Goal of the exercise:
Produce exactly the lines starting at the one containing "(* Requirement.parse on" and ending at the last line of the material, with nothing added.

Dataset entries:
(** * anomalib.cli.utils.installation

    A shallow embedding of [src/anomalib/cli/utils/installation.py]: the
    functions that decide which PyTorch build to install from the CUDA
    toolkit found on the host and the table of supported builds.

    Python strings are [string]s (their comparison is lexicographic on
    characters, as [String.compare]); the dict of supported builds is a
    [gmap]; [set] is a [gset]; exceptions and [warnings.warn] are threaded
    through the monad [M]. *)

From Stdlib Require Import String Ascii Bool List Arith Lia.
From Stdlib Require OrdersEx.
From stdpp Require Import base option list gmap strings fin_maps fin_sets.

Local Open Scope string_scope.
Local Open Scope list_scope.

(** ** Effects: warnings and exceptions *)

(** The calls of [warn] in the module, with the values their messages
    interpolate. *)
Inductive warning : Type :=
  | WarnMultipleTorchSpecs
      (* "requirements.txt contains. Please remove other versions ..." *)
  | WarnCudaVersionNotFound
      (* "Could not find cuda-version. Instead, the CPU version ..." *)
  | WarnCudaVersionBounded (installed lo hi used : string)
      (* "Installed CUDA version is v{..}. v{..} <= Supported ... <= v{..}" *)
  | WarnTorchVersionSelected (version : string).
      (* "Torch Version will be selected as {version}." *)

(** What the probe of CUDA lets through: [version.json] is read outside any
    [try], and of the [nvcc] step only an [OSError] is caught. *)
Inductive probe_failure : Type :=
  | VersionFileUnreadable
      (* open() on version.json raises (OSError, UnicodeDecodeError) *)
  | VersionFileNotJSON
      (* json.load raises JSONDecodeError *)
  | VersionFileMalformed
      (* the document or its "cuda" entry is no object, or "version" is no
         string: .get or .split raises AttributeError *)
  | NvccOutputUnreadable.
      (* reading the output of nvcc raises something that is no OSError *)

(** The exceptions the module raises or lets through. *)
Inductive exn : Type :=
  | MissingTorchRequirement
      (* ValueError "Could not find torch requirement. ..." *)
  | TorchVersionRequired
      (* ValueError "``torch_version`` must be provided when ..." *)
  | UnsupportedSpecifierShape (updated_specs : list string)
      (* ValueError "Requirement version can be a single value or a range..." *)
  | UnsupportedOS (system : string)
      (* RuntimeError "Unsupported OS: {system}" *)
  | KeyError (key : string)
      (* a dict indexed at a key it does not hold *)
  | EmptySequence
      (* ValueError of max() / min() on an empty sequence *)
  | IndexError
      (* a list indexed out of range *)
  | InvalidRequirement (text : string)
      (* Requirement.parse on a string that is no requirement *)
  | CudaProbeError (failure : probe_failure).
      (* an exception that escapes get_cuda_version *)

Inductive outcome (A : Type) : Type :=
  | Return (a : A)
  | Raise (e : exn).
Arguments Return {A} a.
Arguments Raise {A} e.

(** A computation emits warnings, in order, and returns or raises. *)
Definition M (A : Type) : Type := (list warning * outcome A)%type.

Definition ret {A} (a : A) : M A := ([], Return a).
Definition raise {A} (e : exn) : M A := ([], Raise e).
Definition warn (w : warning) : M unit := ([w], Return tt).

Definition bind {A B} (c : M A) (k : A -> M B) : M B :=
  match c with
  | (ws, Return a) => let '(ws', r) := k a in (ws ++ ws', r)
  | (ws, Raise e) => (ws, Raise e)
  end.

Declare Scope py_scope.
Delimit Scope py_scope with py.
Notation "'let!' x ':=' c 'in' k" := (bind c (fun x => k))
  (at level 10, x pattern, c at level 100, k at level 200) : py_scope.
Local Open Scope py_scope.

Definition result {A} (c : M A) : outcome A := snd c.

(** ** Python built-ins on strings *)

(** Truth value of a [str | None]: [None] and the empty string are false. *)
Definition truthy (o : option string) : bool :=
  match o with
  | Some s => negb (String.eqb s "")
  | None => false
  end.

(** [a < b] on [str]. *)
Definition str_lt (a b : string) : bool := String.ltb a b.
(** [a <= b] on [str]. *)
Definition str_le (a b : string) : bool := String.leb a b.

Task output:
      (* Requirement.parse on a string that is no requirement *)
  | CudaProbeError (failure : probe_failure).
      (* an exception that escapes get_cuda_version *)

Inductive outcome (A : Type) : Type :=
  | Return (a : A)
  | Raise (e : exn).
Arguments Return {A} a.
Arguments Raise {A} e.

(** A computation emits warnings, in order, and returns or raises. *)
Definition M (A : Type) : Type := (list warning * outcome A)%type.

Definition ret {A} (a : A) : M A := ([], Return a).
Definition raise {A} (e : exn) : M A := ([], Raise e).
Definition warn (w : warning) : M unit := ([w], Return tt).

Definition bind {A B} (c : M A) (k : A -> M B) : M B :=
  match c with
  | (ws, Return a) => let '(ws', r) := k a in (ws ++ ws', r)
  | (ws, Raise e) => (ws, Raise e)
  end.

Declare Scope py_scope.
Delimit Scope py_scope with py.
Notation "'let!' x ':=' c 'in' k" := (bind c (fun x => k))
  (at level 10, x pattern, c at level 100, k at level 200) : py_scope.
Local Open Scope py_scope.

Definition result {A} (c : M A) : outcome A := snd c.

(** ** Python built-ins on strings *)

(** Truth value of a [str | None]: [None] and the empty string are false. *)
Definition truthy (o : option string) : bool :=
  match o with
  | Some s => negb (String.eqb s "")
  | None => false
  end.

(** [a < b] on [str]. *)
Definition str_lt (a b : string) : bool := String.ltb a b.
(** [a <= b] on [str]. *)
Definition str_le (a b : string) : bool := String.leb a b.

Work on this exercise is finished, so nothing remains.